(Collected data)
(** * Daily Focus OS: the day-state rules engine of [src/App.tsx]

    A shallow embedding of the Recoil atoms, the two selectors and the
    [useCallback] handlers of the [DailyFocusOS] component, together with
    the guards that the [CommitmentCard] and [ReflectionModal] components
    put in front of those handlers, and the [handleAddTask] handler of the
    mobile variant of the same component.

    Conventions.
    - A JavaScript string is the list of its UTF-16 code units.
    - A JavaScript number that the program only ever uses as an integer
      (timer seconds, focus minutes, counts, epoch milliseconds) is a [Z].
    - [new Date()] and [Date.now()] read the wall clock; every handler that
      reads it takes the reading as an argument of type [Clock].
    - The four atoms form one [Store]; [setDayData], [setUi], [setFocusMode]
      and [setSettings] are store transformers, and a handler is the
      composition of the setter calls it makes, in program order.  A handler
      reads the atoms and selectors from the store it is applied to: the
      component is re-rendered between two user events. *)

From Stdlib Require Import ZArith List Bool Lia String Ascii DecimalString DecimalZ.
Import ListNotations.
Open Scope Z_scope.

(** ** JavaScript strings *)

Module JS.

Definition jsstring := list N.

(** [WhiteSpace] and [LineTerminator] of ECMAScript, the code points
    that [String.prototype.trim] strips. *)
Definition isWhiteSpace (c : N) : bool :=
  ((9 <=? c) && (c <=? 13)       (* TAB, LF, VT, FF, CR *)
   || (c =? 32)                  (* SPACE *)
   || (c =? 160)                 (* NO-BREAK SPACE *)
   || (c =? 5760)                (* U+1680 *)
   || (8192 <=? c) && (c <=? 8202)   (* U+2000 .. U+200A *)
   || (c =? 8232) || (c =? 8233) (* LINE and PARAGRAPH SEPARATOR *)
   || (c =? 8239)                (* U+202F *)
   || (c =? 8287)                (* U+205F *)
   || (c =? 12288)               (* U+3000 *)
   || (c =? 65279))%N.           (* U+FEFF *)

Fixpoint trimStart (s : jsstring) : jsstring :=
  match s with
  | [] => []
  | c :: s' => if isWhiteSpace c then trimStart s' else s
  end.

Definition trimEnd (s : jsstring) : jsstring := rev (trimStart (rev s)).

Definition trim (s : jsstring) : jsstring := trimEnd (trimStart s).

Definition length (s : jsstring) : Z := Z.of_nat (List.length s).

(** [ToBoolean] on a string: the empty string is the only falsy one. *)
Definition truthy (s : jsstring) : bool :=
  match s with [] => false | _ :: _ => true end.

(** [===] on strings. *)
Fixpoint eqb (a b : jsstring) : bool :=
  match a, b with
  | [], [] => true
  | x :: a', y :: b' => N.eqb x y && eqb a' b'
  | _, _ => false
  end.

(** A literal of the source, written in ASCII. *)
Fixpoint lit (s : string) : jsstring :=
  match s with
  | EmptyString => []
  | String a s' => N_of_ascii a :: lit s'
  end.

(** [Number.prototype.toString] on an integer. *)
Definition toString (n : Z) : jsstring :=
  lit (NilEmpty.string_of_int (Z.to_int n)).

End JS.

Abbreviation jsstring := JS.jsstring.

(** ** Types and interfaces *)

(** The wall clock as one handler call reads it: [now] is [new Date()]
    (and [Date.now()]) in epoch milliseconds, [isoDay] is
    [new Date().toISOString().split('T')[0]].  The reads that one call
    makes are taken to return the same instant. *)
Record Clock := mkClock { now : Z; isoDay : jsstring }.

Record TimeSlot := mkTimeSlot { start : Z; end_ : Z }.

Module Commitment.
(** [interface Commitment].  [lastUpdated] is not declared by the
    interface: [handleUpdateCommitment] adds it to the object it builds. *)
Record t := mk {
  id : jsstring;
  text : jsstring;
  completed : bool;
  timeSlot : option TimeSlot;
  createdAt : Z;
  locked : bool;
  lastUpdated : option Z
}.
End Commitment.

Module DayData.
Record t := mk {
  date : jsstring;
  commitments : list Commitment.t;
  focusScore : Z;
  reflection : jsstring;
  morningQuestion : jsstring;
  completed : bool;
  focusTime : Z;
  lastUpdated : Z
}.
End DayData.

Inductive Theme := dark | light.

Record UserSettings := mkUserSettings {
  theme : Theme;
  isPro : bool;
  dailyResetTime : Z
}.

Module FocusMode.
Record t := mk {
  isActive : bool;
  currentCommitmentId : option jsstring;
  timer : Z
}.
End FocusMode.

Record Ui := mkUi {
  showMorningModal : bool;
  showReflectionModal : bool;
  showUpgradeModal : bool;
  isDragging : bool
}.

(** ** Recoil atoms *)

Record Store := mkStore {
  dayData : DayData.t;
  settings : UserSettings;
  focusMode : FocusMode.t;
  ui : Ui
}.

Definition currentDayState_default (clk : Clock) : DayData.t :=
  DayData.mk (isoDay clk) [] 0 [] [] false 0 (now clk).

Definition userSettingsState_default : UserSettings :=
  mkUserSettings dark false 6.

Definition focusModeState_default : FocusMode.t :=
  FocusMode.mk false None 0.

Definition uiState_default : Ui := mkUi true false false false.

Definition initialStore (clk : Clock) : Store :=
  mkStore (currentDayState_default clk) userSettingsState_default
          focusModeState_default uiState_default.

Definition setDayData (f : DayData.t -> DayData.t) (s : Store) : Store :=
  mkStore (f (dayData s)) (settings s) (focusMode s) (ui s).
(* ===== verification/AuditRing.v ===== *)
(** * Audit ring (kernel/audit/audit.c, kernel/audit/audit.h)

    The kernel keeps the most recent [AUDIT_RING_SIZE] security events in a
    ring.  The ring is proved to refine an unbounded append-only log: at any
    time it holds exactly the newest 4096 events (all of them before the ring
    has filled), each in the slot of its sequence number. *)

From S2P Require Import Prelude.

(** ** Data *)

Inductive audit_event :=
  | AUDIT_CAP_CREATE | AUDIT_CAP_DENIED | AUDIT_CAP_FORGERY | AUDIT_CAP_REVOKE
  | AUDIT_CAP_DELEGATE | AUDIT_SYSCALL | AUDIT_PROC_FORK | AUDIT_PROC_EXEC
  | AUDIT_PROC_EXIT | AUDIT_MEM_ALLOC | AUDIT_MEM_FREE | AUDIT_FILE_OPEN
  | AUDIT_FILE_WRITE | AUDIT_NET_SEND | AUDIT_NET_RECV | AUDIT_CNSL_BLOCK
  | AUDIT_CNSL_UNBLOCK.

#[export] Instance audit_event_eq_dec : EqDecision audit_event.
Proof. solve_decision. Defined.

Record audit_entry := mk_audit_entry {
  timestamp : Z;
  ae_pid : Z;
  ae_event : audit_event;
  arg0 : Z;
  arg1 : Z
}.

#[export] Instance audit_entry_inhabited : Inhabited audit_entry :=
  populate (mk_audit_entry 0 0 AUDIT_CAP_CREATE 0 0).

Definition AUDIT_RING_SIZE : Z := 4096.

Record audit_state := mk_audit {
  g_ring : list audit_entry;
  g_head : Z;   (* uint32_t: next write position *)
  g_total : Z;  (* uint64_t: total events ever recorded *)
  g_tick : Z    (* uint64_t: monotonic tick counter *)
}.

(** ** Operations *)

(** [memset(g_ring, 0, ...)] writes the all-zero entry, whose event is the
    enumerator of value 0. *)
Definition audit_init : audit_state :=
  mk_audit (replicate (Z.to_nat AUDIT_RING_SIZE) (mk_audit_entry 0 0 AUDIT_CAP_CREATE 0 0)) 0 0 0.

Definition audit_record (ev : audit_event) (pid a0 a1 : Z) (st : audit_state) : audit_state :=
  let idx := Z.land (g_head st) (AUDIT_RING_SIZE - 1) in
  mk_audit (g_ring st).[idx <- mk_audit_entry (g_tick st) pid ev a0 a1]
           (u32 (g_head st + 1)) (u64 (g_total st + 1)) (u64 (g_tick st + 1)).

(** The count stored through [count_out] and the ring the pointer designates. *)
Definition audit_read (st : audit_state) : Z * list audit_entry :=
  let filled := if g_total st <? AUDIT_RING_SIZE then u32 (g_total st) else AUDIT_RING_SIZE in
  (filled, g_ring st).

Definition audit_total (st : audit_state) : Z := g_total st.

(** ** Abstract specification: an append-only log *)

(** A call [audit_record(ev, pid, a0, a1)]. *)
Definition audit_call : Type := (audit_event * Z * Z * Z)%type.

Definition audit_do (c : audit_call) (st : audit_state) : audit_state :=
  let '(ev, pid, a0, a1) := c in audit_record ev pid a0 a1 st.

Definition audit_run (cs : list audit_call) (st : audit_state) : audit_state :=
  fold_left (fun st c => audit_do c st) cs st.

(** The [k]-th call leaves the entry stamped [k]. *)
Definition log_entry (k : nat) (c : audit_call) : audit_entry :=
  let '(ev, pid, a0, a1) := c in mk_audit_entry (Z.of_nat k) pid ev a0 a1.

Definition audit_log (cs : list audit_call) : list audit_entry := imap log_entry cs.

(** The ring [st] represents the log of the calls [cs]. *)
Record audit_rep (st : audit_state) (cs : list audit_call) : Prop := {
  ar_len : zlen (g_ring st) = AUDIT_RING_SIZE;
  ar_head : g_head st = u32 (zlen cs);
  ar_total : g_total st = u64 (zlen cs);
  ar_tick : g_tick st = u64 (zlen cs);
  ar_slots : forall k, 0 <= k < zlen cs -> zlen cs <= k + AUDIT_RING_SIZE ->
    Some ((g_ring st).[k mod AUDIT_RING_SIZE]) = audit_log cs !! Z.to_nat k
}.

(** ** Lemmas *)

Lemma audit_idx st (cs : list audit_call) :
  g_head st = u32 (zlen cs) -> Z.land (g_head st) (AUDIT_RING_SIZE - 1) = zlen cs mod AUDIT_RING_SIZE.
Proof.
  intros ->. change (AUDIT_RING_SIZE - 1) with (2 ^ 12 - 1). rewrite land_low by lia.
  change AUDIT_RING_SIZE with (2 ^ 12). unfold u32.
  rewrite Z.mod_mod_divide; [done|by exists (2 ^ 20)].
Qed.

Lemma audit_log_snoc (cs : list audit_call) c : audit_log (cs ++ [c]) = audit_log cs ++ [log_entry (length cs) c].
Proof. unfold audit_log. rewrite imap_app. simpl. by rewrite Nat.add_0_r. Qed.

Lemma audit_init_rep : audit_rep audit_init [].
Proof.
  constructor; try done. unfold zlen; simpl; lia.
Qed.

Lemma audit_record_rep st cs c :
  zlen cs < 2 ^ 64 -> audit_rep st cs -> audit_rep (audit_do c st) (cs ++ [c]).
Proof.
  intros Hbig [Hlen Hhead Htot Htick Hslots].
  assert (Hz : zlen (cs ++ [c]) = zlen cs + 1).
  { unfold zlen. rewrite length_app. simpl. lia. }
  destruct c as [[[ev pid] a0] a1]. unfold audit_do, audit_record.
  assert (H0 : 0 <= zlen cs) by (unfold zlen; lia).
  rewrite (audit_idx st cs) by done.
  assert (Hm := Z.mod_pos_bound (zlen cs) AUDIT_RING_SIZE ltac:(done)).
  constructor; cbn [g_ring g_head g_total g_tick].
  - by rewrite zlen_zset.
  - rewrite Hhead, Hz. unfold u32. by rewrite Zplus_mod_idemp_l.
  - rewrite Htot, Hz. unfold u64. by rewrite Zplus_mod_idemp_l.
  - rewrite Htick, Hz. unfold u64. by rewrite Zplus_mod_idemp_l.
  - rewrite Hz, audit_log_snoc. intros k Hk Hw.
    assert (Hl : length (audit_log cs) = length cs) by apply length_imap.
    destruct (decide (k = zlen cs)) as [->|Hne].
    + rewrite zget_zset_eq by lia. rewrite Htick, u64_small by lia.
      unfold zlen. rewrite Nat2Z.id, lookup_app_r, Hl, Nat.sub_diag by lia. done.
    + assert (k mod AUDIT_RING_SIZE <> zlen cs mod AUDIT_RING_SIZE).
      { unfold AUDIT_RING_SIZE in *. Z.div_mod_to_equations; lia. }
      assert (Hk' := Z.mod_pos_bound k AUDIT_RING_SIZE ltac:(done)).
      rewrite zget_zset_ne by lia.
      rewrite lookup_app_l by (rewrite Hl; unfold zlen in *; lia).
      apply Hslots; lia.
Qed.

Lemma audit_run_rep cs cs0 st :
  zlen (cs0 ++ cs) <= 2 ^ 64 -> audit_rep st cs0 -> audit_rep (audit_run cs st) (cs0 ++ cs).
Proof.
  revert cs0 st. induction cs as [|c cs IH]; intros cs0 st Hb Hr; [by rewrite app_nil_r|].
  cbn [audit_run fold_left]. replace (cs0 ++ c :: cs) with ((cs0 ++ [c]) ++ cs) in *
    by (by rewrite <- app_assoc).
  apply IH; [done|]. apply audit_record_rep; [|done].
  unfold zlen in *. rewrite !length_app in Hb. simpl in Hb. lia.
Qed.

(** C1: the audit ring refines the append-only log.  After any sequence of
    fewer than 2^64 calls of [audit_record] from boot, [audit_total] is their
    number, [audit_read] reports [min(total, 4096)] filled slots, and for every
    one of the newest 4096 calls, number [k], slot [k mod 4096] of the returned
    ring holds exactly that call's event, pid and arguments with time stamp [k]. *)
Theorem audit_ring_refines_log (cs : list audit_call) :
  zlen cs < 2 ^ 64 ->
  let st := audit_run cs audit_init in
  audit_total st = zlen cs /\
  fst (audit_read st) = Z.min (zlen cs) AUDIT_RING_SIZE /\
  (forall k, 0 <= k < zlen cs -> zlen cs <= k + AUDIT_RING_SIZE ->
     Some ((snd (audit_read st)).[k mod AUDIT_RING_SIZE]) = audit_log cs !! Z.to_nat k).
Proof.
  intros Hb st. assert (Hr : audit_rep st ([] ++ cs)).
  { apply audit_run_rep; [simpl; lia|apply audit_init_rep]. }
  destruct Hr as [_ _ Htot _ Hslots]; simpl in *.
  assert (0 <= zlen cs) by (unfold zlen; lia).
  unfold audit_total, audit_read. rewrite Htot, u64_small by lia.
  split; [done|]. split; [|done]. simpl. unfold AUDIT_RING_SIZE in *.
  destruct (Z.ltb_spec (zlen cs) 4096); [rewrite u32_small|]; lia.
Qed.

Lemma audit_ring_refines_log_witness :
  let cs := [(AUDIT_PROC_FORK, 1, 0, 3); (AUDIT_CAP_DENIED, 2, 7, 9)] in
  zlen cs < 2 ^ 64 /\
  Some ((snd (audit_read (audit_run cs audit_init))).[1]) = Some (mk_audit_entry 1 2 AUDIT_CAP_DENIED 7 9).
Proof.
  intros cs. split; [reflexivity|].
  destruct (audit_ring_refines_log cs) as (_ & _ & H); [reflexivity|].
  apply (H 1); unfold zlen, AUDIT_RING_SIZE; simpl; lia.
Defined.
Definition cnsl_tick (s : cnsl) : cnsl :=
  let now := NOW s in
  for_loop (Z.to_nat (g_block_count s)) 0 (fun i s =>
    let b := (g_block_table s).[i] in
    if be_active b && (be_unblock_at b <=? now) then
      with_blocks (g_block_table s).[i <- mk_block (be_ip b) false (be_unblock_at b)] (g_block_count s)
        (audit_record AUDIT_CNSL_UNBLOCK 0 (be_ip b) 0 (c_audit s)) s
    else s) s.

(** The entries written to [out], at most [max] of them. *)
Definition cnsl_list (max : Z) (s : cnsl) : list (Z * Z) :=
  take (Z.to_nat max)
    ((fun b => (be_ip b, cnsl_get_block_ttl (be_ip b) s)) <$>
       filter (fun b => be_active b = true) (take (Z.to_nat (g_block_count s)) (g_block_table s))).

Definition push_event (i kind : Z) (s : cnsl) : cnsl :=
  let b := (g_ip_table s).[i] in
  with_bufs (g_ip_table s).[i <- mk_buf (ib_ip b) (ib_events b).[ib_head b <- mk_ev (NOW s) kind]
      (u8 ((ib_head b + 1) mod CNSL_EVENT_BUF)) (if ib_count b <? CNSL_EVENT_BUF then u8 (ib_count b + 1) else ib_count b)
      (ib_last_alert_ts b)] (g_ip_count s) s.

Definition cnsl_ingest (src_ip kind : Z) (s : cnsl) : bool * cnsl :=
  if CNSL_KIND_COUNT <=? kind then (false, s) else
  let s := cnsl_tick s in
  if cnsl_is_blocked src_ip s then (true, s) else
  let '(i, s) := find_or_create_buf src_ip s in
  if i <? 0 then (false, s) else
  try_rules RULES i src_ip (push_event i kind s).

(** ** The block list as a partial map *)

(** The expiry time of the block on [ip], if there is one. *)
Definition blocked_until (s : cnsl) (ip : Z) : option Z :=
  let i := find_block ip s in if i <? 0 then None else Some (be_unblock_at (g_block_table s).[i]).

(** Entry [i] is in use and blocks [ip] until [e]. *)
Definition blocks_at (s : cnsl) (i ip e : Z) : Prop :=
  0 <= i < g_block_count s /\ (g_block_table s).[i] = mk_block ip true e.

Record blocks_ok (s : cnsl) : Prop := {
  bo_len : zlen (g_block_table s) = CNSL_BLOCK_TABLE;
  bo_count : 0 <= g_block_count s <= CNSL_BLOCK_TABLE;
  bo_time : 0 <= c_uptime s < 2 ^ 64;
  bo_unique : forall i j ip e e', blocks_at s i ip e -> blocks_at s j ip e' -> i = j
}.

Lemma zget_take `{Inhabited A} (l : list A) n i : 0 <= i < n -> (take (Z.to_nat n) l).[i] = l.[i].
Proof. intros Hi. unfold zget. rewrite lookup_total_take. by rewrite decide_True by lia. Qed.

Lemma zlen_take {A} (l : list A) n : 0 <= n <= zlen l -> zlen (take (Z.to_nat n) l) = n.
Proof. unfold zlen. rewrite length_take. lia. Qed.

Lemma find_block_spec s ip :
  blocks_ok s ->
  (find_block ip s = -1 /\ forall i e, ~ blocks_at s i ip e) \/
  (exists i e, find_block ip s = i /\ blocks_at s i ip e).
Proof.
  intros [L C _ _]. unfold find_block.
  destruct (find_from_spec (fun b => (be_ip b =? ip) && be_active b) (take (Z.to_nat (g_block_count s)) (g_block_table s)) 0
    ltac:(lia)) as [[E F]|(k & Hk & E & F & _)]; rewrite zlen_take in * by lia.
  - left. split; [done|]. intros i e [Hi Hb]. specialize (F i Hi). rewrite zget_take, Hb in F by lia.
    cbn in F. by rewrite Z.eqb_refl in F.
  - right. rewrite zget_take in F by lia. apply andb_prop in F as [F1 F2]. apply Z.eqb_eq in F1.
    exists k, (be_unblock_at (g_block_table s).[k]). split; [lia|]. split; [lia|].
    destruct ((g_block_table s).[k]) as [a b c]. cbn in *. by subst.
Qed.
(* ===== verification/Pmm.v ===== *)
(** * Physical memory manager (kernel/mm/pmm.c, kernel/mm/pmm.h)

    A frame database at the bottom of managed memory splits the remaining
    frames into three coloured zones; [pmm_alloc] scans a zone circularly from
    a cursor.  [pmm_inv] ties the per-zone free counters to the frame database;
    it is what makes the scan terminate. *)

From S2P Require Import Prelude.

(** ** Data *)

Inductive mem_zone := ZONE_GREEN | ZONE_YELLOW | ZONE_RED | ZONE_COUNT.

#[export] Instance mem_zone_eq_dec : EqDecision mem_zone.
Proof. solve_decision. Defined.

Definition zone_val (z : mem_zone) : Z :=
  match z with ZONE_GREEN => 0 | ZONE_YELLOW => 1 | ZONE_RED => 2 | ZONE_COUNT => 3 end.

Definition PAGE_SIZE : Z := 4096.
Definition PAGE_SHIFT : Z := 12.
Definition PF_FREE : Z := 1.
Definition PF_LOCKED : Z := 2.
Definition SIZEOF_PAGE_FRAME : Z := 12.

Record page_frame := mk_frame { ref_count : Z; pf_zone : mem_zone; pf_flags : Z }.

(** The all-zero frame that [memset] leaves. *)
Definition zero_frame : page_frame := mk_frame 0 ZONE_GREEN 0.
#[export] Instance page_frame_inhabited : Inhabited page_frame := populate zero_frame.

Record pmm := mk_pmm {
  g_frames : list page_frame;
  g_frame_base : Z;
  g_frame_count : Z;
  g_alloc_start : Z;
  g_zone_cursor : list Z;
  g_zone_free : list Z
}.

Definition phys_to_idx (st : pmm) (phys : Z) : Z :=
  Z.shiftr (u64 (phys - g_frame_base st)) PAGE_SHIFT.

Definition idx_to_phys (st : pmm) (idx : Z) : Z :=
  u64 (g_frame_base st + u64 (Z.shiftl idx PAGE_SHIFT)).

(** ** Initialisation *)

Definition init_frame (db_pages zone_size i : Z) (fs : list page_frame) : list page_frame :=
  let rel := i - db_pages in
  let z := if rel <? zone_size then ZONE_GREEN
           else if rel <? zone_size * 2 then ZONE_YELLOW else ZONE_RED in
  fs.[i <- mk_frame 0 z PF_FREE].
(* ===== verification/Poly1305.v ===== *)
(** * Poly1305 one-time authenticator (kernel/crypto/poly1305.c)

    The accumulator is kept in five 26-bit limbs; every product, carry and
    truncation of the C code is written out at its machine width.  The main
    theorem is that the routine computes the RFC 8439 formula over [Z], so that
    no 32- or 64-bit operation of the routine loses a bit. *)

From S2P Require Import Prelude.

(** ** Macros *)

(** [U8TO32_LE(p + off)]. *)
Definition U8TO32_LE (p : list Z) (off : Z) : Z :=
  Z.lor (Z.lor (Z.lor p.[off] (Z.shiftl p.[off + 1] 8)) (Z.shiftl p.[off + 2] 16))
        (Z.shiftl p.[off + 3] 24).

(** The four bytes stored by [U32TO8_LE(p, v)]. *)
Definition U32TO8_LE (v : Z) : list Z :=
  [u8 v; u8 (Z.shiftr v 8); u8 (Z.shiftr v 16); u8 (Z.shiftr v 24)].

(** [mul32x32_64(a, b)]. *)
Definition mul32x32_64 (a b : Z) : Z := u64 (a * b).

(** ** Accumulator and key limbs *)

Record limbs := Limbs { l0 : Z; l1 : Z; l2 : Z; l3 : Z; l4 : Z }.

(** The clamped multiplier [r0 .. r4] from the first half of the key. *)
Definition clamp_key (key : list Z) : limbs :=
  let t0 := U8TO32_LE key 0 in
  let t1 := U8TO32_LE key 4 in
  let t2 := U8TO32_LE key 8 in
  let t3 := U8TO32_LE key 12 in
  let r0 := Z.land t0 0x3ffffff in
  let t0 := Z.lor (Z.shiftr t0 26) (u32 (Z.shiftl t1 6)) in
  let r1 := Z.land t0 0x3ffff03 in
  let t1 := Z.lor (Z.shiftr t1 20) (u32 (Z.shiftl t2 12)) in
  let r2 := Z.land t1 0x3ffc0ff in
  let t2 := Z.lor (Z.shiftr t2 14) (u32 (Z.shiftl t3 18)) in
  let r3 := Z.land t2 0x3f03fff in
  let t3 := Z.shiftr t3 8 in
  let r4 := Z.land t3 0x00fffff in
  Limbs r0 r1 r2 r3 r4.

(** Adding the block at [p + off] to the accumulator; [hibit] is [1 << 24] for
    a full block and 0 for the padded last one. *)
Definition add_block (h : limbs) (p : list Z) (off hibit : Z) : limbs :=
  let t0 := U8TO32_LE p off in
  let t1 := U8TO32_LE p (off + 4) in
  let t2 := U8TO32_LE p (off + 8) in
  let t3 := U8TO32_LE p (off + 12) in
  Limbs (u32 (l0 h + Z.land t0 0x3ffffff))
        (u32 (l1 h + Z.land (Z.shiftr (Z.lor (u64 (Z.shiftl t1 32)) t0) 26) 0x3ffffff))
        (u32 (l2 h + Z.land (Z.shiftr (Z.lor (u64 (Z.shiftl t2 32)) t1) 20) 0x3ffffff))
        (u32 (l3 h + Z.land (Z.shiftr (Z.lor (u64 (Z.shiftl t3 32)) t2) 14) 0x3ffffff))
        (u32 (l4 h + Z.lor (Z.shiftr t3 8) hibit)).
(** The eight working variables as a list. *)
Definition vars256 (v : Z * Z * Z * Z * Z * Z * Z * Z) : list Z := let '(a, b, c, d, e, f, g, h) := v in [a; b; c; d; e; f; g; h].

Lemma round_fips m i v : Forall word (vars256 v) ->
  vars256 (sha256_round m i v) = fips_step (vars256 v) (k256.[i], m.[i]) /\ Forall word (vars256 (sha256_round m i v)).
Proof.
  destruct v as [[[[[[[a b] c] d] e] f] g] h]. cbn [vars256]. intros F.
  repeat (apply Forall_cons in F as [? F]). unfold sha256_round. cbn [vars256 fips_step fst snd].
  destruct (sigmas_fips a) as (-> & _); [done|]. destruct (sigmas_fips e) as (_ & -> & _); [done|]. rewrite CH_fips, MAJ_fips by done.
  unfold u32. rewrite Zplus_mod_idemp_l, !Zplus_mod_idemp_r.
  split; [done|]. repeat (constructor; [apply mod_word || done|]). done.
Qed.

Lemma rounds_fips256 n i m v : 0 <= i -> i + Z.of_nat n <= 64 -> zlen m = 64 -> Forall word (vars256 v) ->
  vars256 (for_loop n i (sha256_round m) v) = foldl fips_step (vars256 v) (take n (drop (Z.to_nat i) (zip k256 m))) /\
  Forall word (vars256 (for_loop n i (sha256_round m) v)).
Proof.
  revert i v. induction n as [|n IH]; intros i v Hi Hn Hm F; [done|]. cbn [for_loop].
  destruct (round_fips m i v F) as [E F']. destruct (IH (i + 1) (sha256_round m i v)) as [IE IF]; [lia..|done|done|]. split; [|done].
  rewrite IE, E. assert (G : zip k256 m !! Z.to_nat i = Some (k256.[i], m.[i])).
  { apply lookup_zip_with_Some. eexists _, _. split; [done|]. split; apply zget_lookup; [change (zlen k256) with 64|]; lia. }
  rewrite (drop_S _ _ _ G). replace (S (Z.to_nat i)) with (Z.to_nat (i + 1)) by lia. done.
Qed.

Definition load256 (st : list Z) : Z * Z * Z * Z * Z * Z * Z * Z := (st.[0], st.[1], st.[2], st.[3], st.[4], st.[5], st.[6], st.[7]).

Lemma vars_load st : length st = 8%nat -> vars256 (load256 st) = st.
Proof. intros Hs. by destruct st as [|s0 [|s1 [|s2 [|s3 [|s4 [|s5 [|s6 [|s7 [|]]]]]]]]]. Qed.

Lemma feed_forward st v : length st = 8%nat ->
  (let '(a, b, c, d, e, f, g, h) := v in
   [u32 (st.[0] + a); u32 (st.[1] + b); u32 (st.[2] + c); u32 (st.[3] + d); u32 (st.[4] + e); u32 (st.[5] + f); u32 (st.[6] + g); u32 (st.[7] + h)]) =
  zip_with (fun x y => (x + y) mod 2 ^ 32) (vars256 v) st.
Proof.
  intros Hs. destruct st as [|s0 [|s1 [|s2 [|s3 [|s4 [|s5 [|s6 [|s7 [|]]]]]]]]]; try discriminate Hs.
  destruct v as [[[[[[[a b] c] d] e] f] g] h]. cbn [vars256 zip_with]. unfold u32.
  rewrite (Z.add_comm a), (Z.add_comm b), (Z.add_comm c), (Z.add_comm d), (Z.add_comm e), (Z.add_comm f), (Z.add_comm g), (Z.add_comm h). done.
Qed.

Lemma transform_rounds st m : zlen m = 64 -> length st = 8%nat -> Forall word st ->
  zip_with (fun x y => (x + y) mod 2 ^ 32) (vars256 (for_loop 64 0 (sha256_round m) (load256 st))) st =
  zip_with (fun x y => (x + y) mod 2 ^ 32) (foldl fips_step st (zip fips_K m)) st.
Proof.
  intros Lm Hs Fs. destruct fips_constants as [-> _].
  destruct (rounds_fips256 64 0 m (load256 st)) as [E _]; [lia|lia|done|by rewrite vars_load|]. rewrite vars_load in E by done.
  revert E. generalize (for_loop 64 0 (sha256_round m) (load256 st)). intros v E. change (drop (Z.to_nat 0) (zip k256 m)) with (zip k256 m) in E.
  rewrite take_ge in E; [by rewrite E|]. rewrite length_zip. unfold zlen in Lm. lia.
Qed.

§ TASK TO COMPLETE:
Only the lines above starting at the line that holds "#[export] Instance mem_zone_eq_dec" and ending at the line that holds "Definition PF_LOCKED : Z := 2." are to be repeated, exactly and in full.

§ SOLUTION FOR THIS EXERCISE:
#[export] Instance mem_zone_eq_dec : EqDecision mem_zone.
Proof. solve_decision. Defined.

Definition zone_val (z : mem_zone) : Z :=
  match z with ZONE_GREEN => 0 | ZONE_YELLOW => 1 | ZONE_RED => 2 | ZONE_COUNT => 3 end.

Definition PAGE_SIZE : Z := 4096.
Definition PAGE_SHIFT : Z := 12.
Definition PF_FREE : Z := 1.
Definition PF_LOCKED : Z := 2.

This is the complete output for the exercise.